Restate the records below word for word, leaving nothing out.

*Excerpted data*:
====================

(** The first close through [closeNotification]: run at once on an idle
    queue, appended to the queue while a task runs. *)
Lemma closeNotificationSafely_first c reason s :
  is_closed (notificationObj c) s = false →
  let r := notificationObj c in
  let reason' :=
    match reason with VUndefined => VStr "closedByAPI" | _ => reason end in
  let s' := closeNotificationSafely c reason s in
  if AnimationQueue.running (animationQueue s)
  then AnimationQueue.queue (animationQueue s')
       = AnimationQueue.queue (animationQueue s) ++ [Close c reason']
       ∧ is_closed r s' = false
       ∧ onClose_calls r s' = onClose_calls r s
  else is_closed r s' = true
       ∧ onClose_calls r s'
         = onClose_calls r s
           ++ (if truthy (get_field r "onCloseFunc" s) then [reason'] else []).
Proof.
  intros Hc r reason' s'. subst s'.
  unfold closeNotificationSafely, AnimationQueue.push. fold reason'.
  destruct (AnimationQueue.running (animationQueue s)); [done |].
  unfold animate_close. cbv zeta.
  set (sq := set_animationQueue _ s).
  assert (is_closed (notificationObj c) sq = false) as Hcq by exact Hc.
  destruct (closeFunc_first c reason' sq Hcq) as [Hc1 Ho1].
  split; [exact Hc1 | exact Ho1].
Qed.

(** Claim C6, as the code has it: close is idempotent per request
    object.  Take an object that does not come in closed, after any
    sequence of calls, timers, ipc messages and promise reactions.  Its
    [onCloseFunc] has been called exactly once if the object is closed
    and has one, and not at all otherwise, however many closes were
    asked for and by whatever path.  A close task that runs leaves the
    object closed.  Once it is closed it stays closed whatever happens
    later, [onCloseFunc] is not called again, every close function over
    the object returns with the whole state unchanged, and a call of
    [closeNotification] only occupies the animation queue.  While it is
    not closed, a call of [closeNotification] closes it at once on an
    idle queue (calling [onCloseFunc] with the reason), and is appended
    to the queue while a task runs. *)
Theorem close_is_idempotent h hp es later r w g reason event :
  let s0 := init h hp in
  let s := run es s0 in
  let c := Closer w r g in
  let f := truthy (get_field r "onCloseFunc" s0) in
  let reason' :=
    match reason with VUndefined => VStr "closedByAPI" | _ => reason end in
  let s' := closeNotificationSafely c reason s in
  is_closed r s0 = false →
  length (onClose_calls r s) = (if is_closed r s && f then 1 else 0)
  ∧ is_closed r (animate_close c event s) = true
  ∧ (if is_closed r s
     then is_closed r (run later s) = true
          ∧ onClose_calls r (run later s) = onClose_calls r s
          ∧ closeFunc c event s = s
          ∧ heap s' = heap s ∧ trace s' = trace s
          ∧ activeNotifications s' = activeNotifications s
          ∧ inactiveWindows s' = inactiveWindows s
          ∧ notificationQueue s' = notificationQueue s
          ∧ timers s' = timers s
     else if AnimationQueue.running (animationQueue s)
          then AnimationQueue.queue (animationQueue s')
               = AnimationQueue.queue (animationQueue s) ++ [Close c reason']
               ∧ is_closed r s' = false
               ∧ onClose_calls r s' = []
          else is_closed r s' = true
               ∧ onClose_calls r s' = (if f then [reason'] else [])).
Proof.
  intros s0 s c f reason' s' Hc0.
  assert (closed_once r f s) as [Hf Hlen].
  { apply (keeps_once_run r f es s0). split; [done |].
    rewrite Hc0. done. }
  split; [exact Hlen |]. split.
  { unfold animate_close. cbv zeta.
    change (is_closed r (set_promises ?p ?x)) with (is_closed r x).
    destruct (is_closed r s) eqn:Hc.
    - by rewrite closeFunc_closed.
    - by destruct (closeFunc_first c event s Hc). }
  destruct (is_closed r s) eqn:Hc.
  - destruct (preserves_run r later s) as [_ Hp].
    destruct (Hp Hc) as [Hc2 Ho2].
    split; [done |]. split; [done |].
    split; [by apply closeFunc_closed |].
    exact (closeNotificationSafely_closed c reason s Hc).
  - simpl in Hlen. apply nil_length_inv in Hlen.
    pose proof (closeNotificationSafely_first c reason s Hc) as H.
    cbv zeta in H. fold reason' s' in H. cbn [notificationObj c] in H.
    destruct (AnimationQueue.running (animationQueue s)).
    + destruct H as (Hq & Hc1 & Ho1). by rewrite Ho1, Hlen.
    + destruct H as (Hc1 & Ho1). split; [done |].
      rewrite Ho1, Hlen, Hf. done.
Qed.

====================

*Worked solution*:
(** The first close through [closeNotification]: run at once on an idle
    queue, appended to the queue while a task runs. *)
Lemma closeNotificationSafely_first c reason s :
  is_closed (notificationObj c) s = false →
  let r := notificationObj c in
  let reason' :=
    match reason with VUndefined => VStr "closedByAPI" | _ => reason end in
  let s' := closeNotificationSafely c reason s in
  if AnimationQueue.running (animationQueue s)
  then AnimationQueue.queue (animationQueue s')
       = AnimationQueue.queue (animationQueue s) ++ [Close c reason']
       ∧ is_closed r s' = false
       ∧ onClose_calls r s' = onClose_calls r s
  else is_closed r s' = true
       ∧ onClose_calls r s'
         = onClose_calls r s
           ++ (if truthy (get_field r "onCloseFunc" s) then [reason'] else []).
Proof.
  intros Hc r reason' s'. subst s'.
  unfold closeNotificationSafely, AnimationQueue.push. fold reason'.
  destruct (AnimationQueue.running (animationQueue s)); [done |].
  unfold animate_close. cbv zeta.
  set (sq := set_animationQueue _ s).
  assert (is_closed (notificationObj c) sq = false) as Hcq by exact Hc.
  destruct (closeFunc_first c reason' sq Hcq) as [Hc1 Ho1].
  split; [exact Hc1 | exact Ho1].
Qed.

(** Claim C6, as the code has it: close is idempotent per request
    object.  Take an object that does not come in closed, after any
    sequence of calls, timers, ipc messages and promise reactions.  Its
    [onCloseFunc] has been called exactly once if the object is closed
    and has one, and not at all otherwise, however many closes were
    asked for and by whatever path.  A close task that runs leaves the
    object closed.  Once it is closed it stays closed whatever happens
    later, [onCloseFunc] is not called again, every close function over
    the object returns with the whole state unchanged, and a call of
    [closeNotification] only occupies the animation queue.  While it is
    not closed, a call of [closeNotification] closes it at once on an
    idle queue (calling [onCloseFunc] with the reason), and is appended
    to the queue while a task runs. *)
Theorem close_is_idempotent h hp es later r w g reason event :
  let s0 := init h hp in
  let s := run es s0 in
  let c := Closer w r g in
  let f := truthy (get_field r "onCloseFunc" s0) in
  let reason' :=
    match reason with VUndefined => VStr "closedByAPI" | _ => reason end in
  let s' := closeNotificationSafely c reason s in
  is_closed r s0 = false →
  length (onClose_calls r s) = (if is_closed r s && f then 1 else 0)
  ∧ is_closed r (animate_close c event s) = true
  ∧ (if is_closed r s
     then is_closed r (run later s) = true
          ∧ onClose_calls r (run later s) = onClose_calls r s
          ∧ closeFunc c event s = s
          ∧ heap s' = heap s ∧ trace s' = trace s
          ∧ activeNotifications s' = activeNotifications s
          ∧ inactiveWindows s' = inactiveWindows s
          ∧ notificationQueue s' = notificationQueue s
          ∧ timers s' = timers s
     else if AnimationQueue.running (animationQueue s)
          then AnimationQueue.queue (animationQueue s')
               = AnimationQueue.queue (animationQueue s) ++ [Close c reason']
               ∧ is_closed r s' = false
               ∧ onClose_calls r s' = []
          else is_closed r s' = true
               ∧ onClose_calls r s' = (if f then [reason'] else [])).
Proof.
  intros s0 s c f reason' s' Hc0.
  assert (closed_once r f s) as [Hf Hlen].
  { apply (keeps_once_run r f es s0). split; [done |].
    rewrite Hc0. done. }
  split; [exact Hlen |]. split.
  { unfold animate_close. cbv zeta.
    change (is_closed r (set_promises ?p ?x)) with (is_closed r x).
    destruct (is_closed r s) eqn:Hc.
    - by rewrite closeFunc_closed.
    - by destruct (closeFunc_first c event s Hc). }
  destruct (is_closed r s) eqn:Hc.
  - destruct (preserves_run r later s) as [_ Hp].
    destruct (Hp Hc) as [Hc2 Ho2].
    split; [done |]. split; [done |].
    split; [by apply closeFunc_closed |].
    exact (closeNotificationSafely_closed c reason s Hc).
  - simpl in Hlen. apply nil_length_inv in Hlen.
    pose proof (closeNotificationSafely_first c reason s Hc) as H.
    cbv zeta in H. fold reason' s' in H. cbn [notificationObj c] in H.
    destruct (AnimationQueue.running (animationQueue s)).
    + destruct H as (Hq & Hc1 & Ho1). by rewrite Ho1, Hlen.
    + destruct H as (Hc1 & Ho1). split; [done |].
      rewrite Ho1, Hlen, Hf. done.
Qed.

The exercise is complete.